Reproduce only the lines of the material below that start at the line containing "twin_points)) j = Some q ->" and stop at the line containing "cbn [filter]. rewrite". Keep both end lines.
─── PROVIDED MATERIAL
(** C3, as amended.  On points sorted by time and a pointer over the
    plot, [hitTest] returns a point that no point of the data is nearer
    to the target time than.  Between points equally near, a point at
    or after the target wins over a point before it; the first of those
    at or after the target is returned, and the last of those before
    it.  On five points at 0, 10, 20, 30 and 40 and a target of 22 the
    point at 20 is returned. *)
Theorem hitTest_nearest :
  (forall (s : State) (mouseX mouseY : Q) (rect : Rect),
      data s <> [] -> Sorted by_x (data s) ->
      rect_ok rect -> in_plot mouseX mouseY rect ->
      exists hit i,
        hitTest s mouseX mouseY rect = Some hit
        /\ at_index (data s) i = Some (hit_p hit)
        /\ (forall q, In q (data s) ->
              time_distance (target_time s mouseX rect) (hit_p hit)
              <= time_distance (target_time s mouseX rect) q)
        /\ (forall j q, at_index (data s) j = Some q ->
              time_distance (target_time s mouseX rect) q
              == time_distance (target_time s mouseX rect) (hit_p hit) ->
              (target_time s mouseX rect <= x q ->
               target_time s mouseX rect <= x (hit_p hit) /\ (i <= j)%Z)
              /\ (x (hit_p hit) < target_time s mouseX rect -> (j <= i)%Z)))
  /\ (exists hit,
        hitTest (loaded five_points) 504 100 canvas = Some hit
        /\ target_time (loaded five_points) 504 canvas == 22
        /\ x (hit_p hit) == 20).
Proof.
  split.
  - intros s mouseX mouseY rect Hne Hs _ Hin.
    destruct (nearest_index_spec (data s) (target_time s mouseX rect) Hs Hne)
      as (i & p & Hi & Hp & Hmin & Htie).
    eexists _, i. rewrite hitTest_unfold by done. rewrite Hi.
    cbn [mbind option_bind].
    rewrite Hp. cbn [mbind option_bind hit_p].
    split; [done|]. split; [done|]. split; [|done].
    intros q [j Hq]%In_at_index. by apply (Hmin j).
  - eexists. split; [vm_compute; reflexivity|]. split; vm_compute; reflexivity.
Qed.

(** C3 on [twin_points] and a target of 1. *)
Lemma hitTest_nearest_witness :
  exists hit i,
    hitTest (loaded twin_points) 144 100 canvas = Some hit
    /\ at_index (data (loaded twin_points)) i = Some (hit_p hit)
    /\ (forall q, In q (data (loaded twin_points)) ->
          time_distance (target_time (loaded twin_points) 144 canvas) (hit_p hit)
          <= time_distance (target_time (loaded twin_points) 144 canvas) q)
    /\ (forall j q, at_index (data (loaded twin_points)) j = Some q ->
          time_distance (target_time (loaded twin_points) 144 canvas) q
          == time_distance (target_time (loaded twin_points) 144 canvas)
                           (hit_p hit) ->
          (target_time (loaded twin_points) 144 canvas <= x q ->
           target_time (loaded twin_points) 144 canvas <= x (hit_p hit)
           /\ (i <= j)%Z)
          /\ (x (hit_p hit) < target_time (loaded twin_points) 144 canvas ->
              (j <= i)%Z)).
Proof.
  apply (proj1 hitTest_nearest (loaded twin_points) 144 100 canvas).
  - discriminate.
  - repeat constructor; q_compute.
  - q_compute.
  - q_compute.
Defined.
(** X19: a worktree that wt create makes for a branch without [/] is one
    that wt list shows.  When neither the repository name nor the branch
    holds a [/], the path [parent / (repo-branch)] lies directly in the
    parent of the main worktree, its last segment is [repo-branch], and the
    test of wt list accepts it. *)
Theorem created_worktree_is_listed main_worktree repo_name branch :
  has_slash repo_name = false ->
  has_slash branch = false ->
  parent (sibling_path main_worktree repo_name branch) = parent main_worktree
  /\ name (sibling_path main_worktree repo_name branch)
     = repo_name ++ str "-" ++ branch
  /\ is_ghg_managed repo_name (parent main_worktree)
       (sibling_path main_worktree repo_name branch) = true.
Proof.
  intros Hr Hb.
  destruct (sibling_name_plain repo_name branch Hr) as (Hs & Hne & Hdot).
  assert (Hseg : has_slash (repo_name ++ str "-" ++ branch) = false).
  { rewrite !has_slash_app, Hr, Hb. reflexivity. }
  assert (E : sibling_path main_worktree repo_name branch
              = {| p_root := p_root main_worktree;
                   p_parts := removelast (p_parts main_worktree)
                              ++ [repo_name ++ str "-" ++ branch] |}).
  { unfold sibling_path, joinpath. rewrite (Path_relative _ Hs).
    cbn [p_root p_parts parent]. rewrite (split_on_no_sep slash _ Hseg).
    cbn [filter]. rewrite (text_eqb_neq _ _ Hne), (text_eqb_neq _ _ Hdot).
    reflexivity. }
  assert (Hp : parent (sibling_path main_worktree repo_name branch)
               = parent main_worktree).
  { rewrite E. unfold parent. cbn [p_root p_parts]. rewrite removelast_last.
    reflexivity. }
  assert (Hn : name (sibling_path main_worktree repo_name branch)
               = repo_name ++ str "-" ++ branch).
  { rewrite E. unfold name. cbn [p_parts]. apply last_last. }
  split; [exact Hp|]. split; [exact Hn|].
  unfold is_ghg_managed. rewrite Hp, Hn, path_eqb_refl.
  rewrite app_assoc. apply startswith_app.
Qed.
Lemma load_loop_returns items : returns (for_each items load_item).
Proof.
  apply for_each_returns. intros x w.
  destruct (load_item_returns x w) as [w' ->]. eauto.
Qed.

(** X13.  [load_plugins] and [reload_plugins] return normally exactly
    when the value of [plugins.enabled] can be iterated (a list, a
    mapping, a string), whether or not any plugin could be loaded; the
    reload command then answers that the reload is complete.  When the
    value cannot be iterated ([None], a number, a truth value), both
    raise [TypeError], [load_plugins] without having done anything, and
    the reload command answers with its error text. *)
Theorem enabled_names_must_be_iterable w v self msg :
  ConfigManager.get (config w) "plugins.enabled" (VList []) = Ok v ->
  plugin_manager self <> None ->
  match py_iter v with
  | Ok _ =>
      snd (load_plugins w) = Ok tt
      /\ snd (reload_plugins w) = Ok tt
      /\ snd (_handle_reload self msg w) = Ok (VStr "✅ 插件重新加载完成！")
  | Raise e =>
      e = TypeError
      /\ load_plugins w = (w, Raise TypeError)
      /\ snd (reload_plugins w) = Raise TypeError
      /\ snd (_handle_reload self msg w) = Ok (VStr "重新加载插件时出现错误。")
  end.
Proof.
  intros He Hm.
  assert (exists w1, 
            forall (k : unit -> M unit),
              reload_plugins w =
              bind (lift (py_iter v))
                (fun items => for_each items load_item ;;
                              logger INFO "插件重新加载完成" [] None) w1) as [w1 R].
  { unfold reload_plugins.
    unfold bind at 1. unfold logger at 1, modify at 1.
    set (w0 := add_log _ w).
    unfold bind at 1. unfold config_get at 1.
    change (config w0) with (config w). rewrite He.
    unfold bind at 1. unfold gets at 1. unfold bind at 1.
    destruct (unload_loop_returns (dict_keys (plugins w0)) w0)
      as (w1 & [] & ->).
    exists w1. intros _. reflexivity. }
  specialize (R (fun _ => ret tt)).
  assert (load_plugins w =
          bind (lift (py_iter v)) (fun items => for_each items load_item) w) as L.
  { unfold load_plugins. unfold bind at 1. unfold config_get. rewrite He.
    unfold bind, lift. destruct (py_iter v) as [items|e]; auto.
    apply for_each_ext. intros; apply guarded_load_item. }
  assert (forall r, snd (reload_plugins w) = r ->
            snd (_handle_reload self msg w) =
            match r with
            | Ok _ => Ok (VStr "✅ 插件重新加载完成！")
            | Raise _ => Ok (VStr "重新加载插件时出现错误。")
            end) as H.
  { intros r Hr. unfold _handle_reload, _get_plugin_manager.
    destruct (plugin_manager self); [|congruence]. run.
    destruct (reload_plugins w) as [w' [u|e]]; cbn [snd] in Hr; subst r;
      reflexivity. }
  destruct (py_iter v) as [items|e] eqn:I.
  - assert (snd (reload_plugins w) = Ok tt) as Rr.
    { rewrite R. unfold bind at 1, lift. unfold bind.
      destruct (load_loop_returns items w1) as (w2 & [] & ->). reflexivity. }
    split; [|split; [exact Rr|exact (H _ Rr)]].
    rewrite L. unfold bind, lift.
    destruct (load_loop_returns items w) as (w2 & [] & ->). reflexivity.
  - assert (e = TypeError) as ->.
    { destruct v; simpl in I; congruence. }
    assert (snd (reload_plugins w) = Raise TypeError) as Rr
        by (rewrite R; reflexivity).
    split; [reflexivity|]. split; [rewrite L; reflexivity|].
    split; [exact Rr|exact (H _ Rr)].
Qed.
(** C5.  When the wrapper was instantiated and unwrapped, a non-zero
    result of [uv_accept] terminates the process: in [AcceptHandle], and
    so in every read of a positive count on an IPC pipe with a pending
    stream handle, which then forwards nothing.  If the loop's report of
    pending handles is accurate, no read terminates at that [ABORT]. *)
Theorem AcceptHandle_failure_is_fatal :
  (∀ (W : WrapType) (parent : LibuvStreamWrap) (σ : World) (o : Object)
     (wrap : NativeWrap),
     Instantiate W parent = Some o → Unwrap o = Some wrap →
     uv_accept (stream parent) (UVHandle wrap) ≠ 0 →
     AcceptHandle W parent σ =
       Aborted ABORT_uv_accept
         (logged (Call_uv_accept (stream parent) (UVHandle wrap))
                 (logged (Call_Instantiate W parent) σ)))
  ∧ (∀ (this : LibuvStreamWrap) (nread : Z) (buf : uv_buf_t) (σ : World)
       (s : uv_stream_t) (W : WrapType) (o : Object) (wrap : NativeWrap),
       stream this = Some s → type s = UV_NAMED_PIPE → ipc s ≠ 0 →
       0 < uv_pipe_pending_count (stream this) →
       uv_pipe_pending_type (stream this) = handle_kind W →
       persistent this ≠ None →
       0 < nread →
       Instantiate W this = Some o → Unwrap o = Some wrap →
       uv_accept (stream this) (UVHandle wrap) ≠ 0 →
       ∃ σ' : World,
         OnUvRead this nread buf σ = Aborted ABORT_uv_accept σ'
         ∧ avoids touches_reading σ σ')
  ∧ (∀ (this : LibuvStreamWrap) (nread : Z) (buf : uv_buf_t)
       (σ σ' : World),
       accurate_pending_report this →
       OnUvRead this nread buf σ ≠ Aborted ABORT_uv_accept σ').
Proof.
  split; [|split].
  - intros W parent σ o wrap Hobj Hwrap Hacc.
    apply wp_aborted. unfold AcceptHandle. repeat wp_step.
    all: try absurd_branch. by simplify_eq.
  - intros this nread buf σ s W o wrap
      Hs Hpipe Hipc Hcount Htype Hself Hread Hobj Hwrap Hacc.
    cut (∃ (site : AbortSite) (σ' : World),
           OnUvRead this nread buf σ = Aborted site σ'
           ∧ site = ABORT_uv_accept ∧ avoids touches_reading σ σ').
    { intros (site & σ' & ? & -> & ?). by exists σ'. }
    apply wp_aborts. open_read. rewrite Htype.
    destruct W; cbn [handle_kind]; repeat wp_step.
    all: try absurd_branch.
    all: split; [done | auto 10 with trace].
  - intros this nread buf σ σ' Hacc.
    destruct (stream this) as [s|] eqn:Hs.
    + cut (wp (OnUvRead this nread buf) (λ _ _, True)
              (λ site _, site ≠ ABORT_uv_accept) σ).
      { unfold wp. intros Hwp Heq. by rewrite Heq in Hwp. }
      unfold accurate_pending_report in Hacc. rewrite Hs in Hacc.
      open_read. rewrite Hs.
      destruct (persistent this) as [self|]; repeat wp_step.
      all: try done.
      all: exfalso; reflect_tests; try congruence.
      all: match goal with
           | H : uv_accept _ _ ≠ 0 |- _ => apply H, Hacc; lia
           end.
    + unfold OnUvRead, is_named_pipe_ipc, bind, deref. by rewrite Hs.
Qed.

(** C10.  On a read of a zero or negative byte count [OnUvRead]
    instantiates no wrapper, accepts nothing and sets no property; it can
    only stop at the check of the persistent handle.  That holds also
    when the adapter is an IPC pipe with a pending handle whose type was
    queried: the call then returns having made the two queries and
    forwarded the read, and the pending handle stays unaccepted. *)
Theorem OnUvRead_leaves_handle_unaccepted
    (this : LibuvStreamWrap) (nread : Z) (buf : uv_buf_t) (σ : World)
    (s : uv_stream_t) :
  stream this = Some s → nread ≤ 0 →
  match OnUvRead this nread buf σ with
  | Returned _ σ' => heap σ' = heap σ ∧ avoids accepts_handle σ σ'
  | Aborted site σ' =>
      site = CHECK_persistent
      ∧ heap σ' = heap σ ∧ avoids accepts_handle σ σ'
  | NoBehaviour => False
  end
  ∧ (type s = UV_NAMED_PIPE → ipc s ≠ 0 →
     0 < uv_pipe_pending_count (stream this) →
     persistent this ≠ None →
     OnUvRead this nread buf σ =
       Returned tt
         (logged (Call_EmitRead nread buf)
            (logged (Call_uv_pipe_pending_type (stream this))
               (logged (Call_uv_pipe_pending_count (stream this)) σ)))).
Proof.
  intros Hs Hread. split.
  - change (wp (OnUvRead this nread buf)
              (λ _ σ', heap σ' = heap σ ∧ avoids accepts_handle σ σ')
              (λ site σ',
                 site = CHECK_persistent
                 ∧ heap σ' = heap σ ∧ avoids accepts_handle σ σ') σ).
    open_read. destruct (persistent this) as [self|]; repeat wp_step.
    all: try absurd_branch.
    all: repeat split; auto 10 with trace.
  - intros Hpipe Hipc Hcount Hself. apply wp_returned.
    open_read. repeat wp_step.
    all: try absurd_branch.
    all: done.
Qed.
(** C3, as the service has it.  Along every sequence of operations in
    which no [updateSettings] call sets [settings.rounds] below the number
    of rounds already started in the caller's lobby (those in the history,
    and the one in progress): the history never has more than
    [settings.rounds] rounds; a call of [endRound] leaves the lobby in
    state [game_over] exactly when the history then has [settings.rounds]
    rounds; and no other operation moves a lobby into [game_over]. *)
Theorem rounds_invariant (gm : GameManager) :
  reachable gm →
  (∀ c l, lobbies gm !! c = Some l →
          (Z.of_nat (length (Lobby.roundHistory l))
           ≤ GameSettings.rounds (Lobby.settings l))%Z)
  ∧ (∀ c res gm',
       endRound gm c = (Some res, gm') →
       ∃ l', lobbies gm' !! c = Some l'
             ∧ (Lobby.state l' = game_over
                ↔ Z.of_nat (length (Lobby.roundHistory l'))
                  = GameSettings.rounds (Lobby.settings l'))
             ∧ (isGameOver res = true ↔ Lobby.state l' = game_over))
  ∧ (∀ op c l l',
       lobbies gm !! c = Some l →
       lobbies (step gm op) !! c = Some l' →
       Lobby.state l ≠ game_over →
       Lobby.state l' = game_over →
       op = OpEndRound c).
Proof.
  intros Hreach. pose proof (reachable_invariant gm Hreach) as Hinv.
  split; [|split].
  - intros c l Hl. destruct (Hinv c l Hl) as [Hle _].
    unfold startedRounds in Hle. destruct (Lobby.currentRound l); lia.
  - intros c res gm'. unfold endRound.
    destruct (lobbies gm !! c) as [l|] eqn:Hl; [|done].
    destruct (Lobby.currentRound l) as [round|] eqn:Hround; [|done].
    destruct (Hinv c l Hl) as [Hle Hplay].
    unfold startedRounds in Hle. rewrite Hround in Hle.
    specialize (Hplay ltac:(by rewrite Hround)).
    intros [= <- <-]. cbn [lobbies setLobbies isGameOver].
    rewrite lookup_insert_eq. eexists. split; [reflexivity|].
    cbn [Lobby.roundHistory Lobby.setRoundHistory Lobby.settings].
    rewrite length_app. cbn [length].
    destruct (_ >=? _)%Z eqn:Hover; rewrite Z.geb_leb in Hover;
      cbn; rewrite ?length_app; cbn.
    + apply Z.leb_le in Hover. split; split; try done. intros _. lia.
    + apply Z.leb_gt in Hover. rewrite Hplay. split; split; try done.
      intros Heq. lia.
  - intros op c l l' Hl Hl' Hbefore Hafter.
    destruct (step_lookup gm op c l' Hl')
      as [(_ & _ & Hnew) | (l0 & Hl0 & _ & _ & Hstate)]; [done|].
    rewrite Hl in Hl0. injection Hl0 as <-.
    by destruct (Hstate Hafter).
Qed.
End Rounds.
──────
■ **WRITTEN RESPONSE**:
    /\ (forall j q, at_index (data (loaded twin_points)) j = Some q ->
          time_distance (target_time (loaded twin_points) 144 canvas) q
          == time_distance (target_time (loaded twin_points) 144 canvas)
                           (hit_p hit) ->
          (target_time (loaded twin_points) 144 canvas <= x q ->
           target_time (loaded twin_points) 144 canvas <= x (hit_p hit)
           /\ (i <= j)%Z)
          /\ (x (hit_p hit) < target_time (loaded twin_points) 144 canvas ->
              (j <= i)%Z)).
Proof.
  apply (proj1 hitTest_nearest (loaded twin_points) 144 100 canvas).
  - discriminate.
  - repeat constructor; q_compute.
  - q_compute.
  - q_compute.
Defined.
(** X19: a worktree that wt create makes for a branch without [/] is one
    that wt list shows.  When neither the repository name nor the branch
    holds a [/], the path [parent / (repo-branch)] lies directly in the
    parent of the main worktree, its last segment is [repo-branch], and the
    test of wt list accepts it. *)
Theorem created_worktree_is_listed main_worktree repo_name branch :
  has_slash repo_name = false ->
  has_slash branch = false ->
  parent (sibling_path main_worktree repo_name branch) = parent main_worktree
  /\ name (sibling_path main_worktree repo_name branch)
     = repo_name ++ str "-" ++ branch
  /\ is_ghg_managed repo_name (parent main_worktree)
       (sibling_path main_worktree repo_name branch) = true.
Proof.
  intros Hr Hb.
  destruct (sibling_name_plain repo_name branch Hr) as (Hs & Hne & Hdot).
  assert (Hseg : has_slash (repo_name ++ str "-" ++ branch) = false).
  { rewrite !has_slash_app, Hr, Hb. reflexivity. }
  assert (E : sibling_path main_worktree repo_name branch
              = {| p_root := p_root main_worktree;
                   p_parts := removelast (p_parts main_worktree)
                              ++ [repo_name ++ str "-" ++ branch] |}).
  { unfold sibling_path, joinpath. rewrite (Path_relative _ Hs).
    cbn [p_root p_parts parent]. rewrite (split_on_no_sep slash _ Hseg).
    cbn [filter]. rewrite (text_eqb_neq _ _ Hne), (text_eqb_neq _ _ Hdot).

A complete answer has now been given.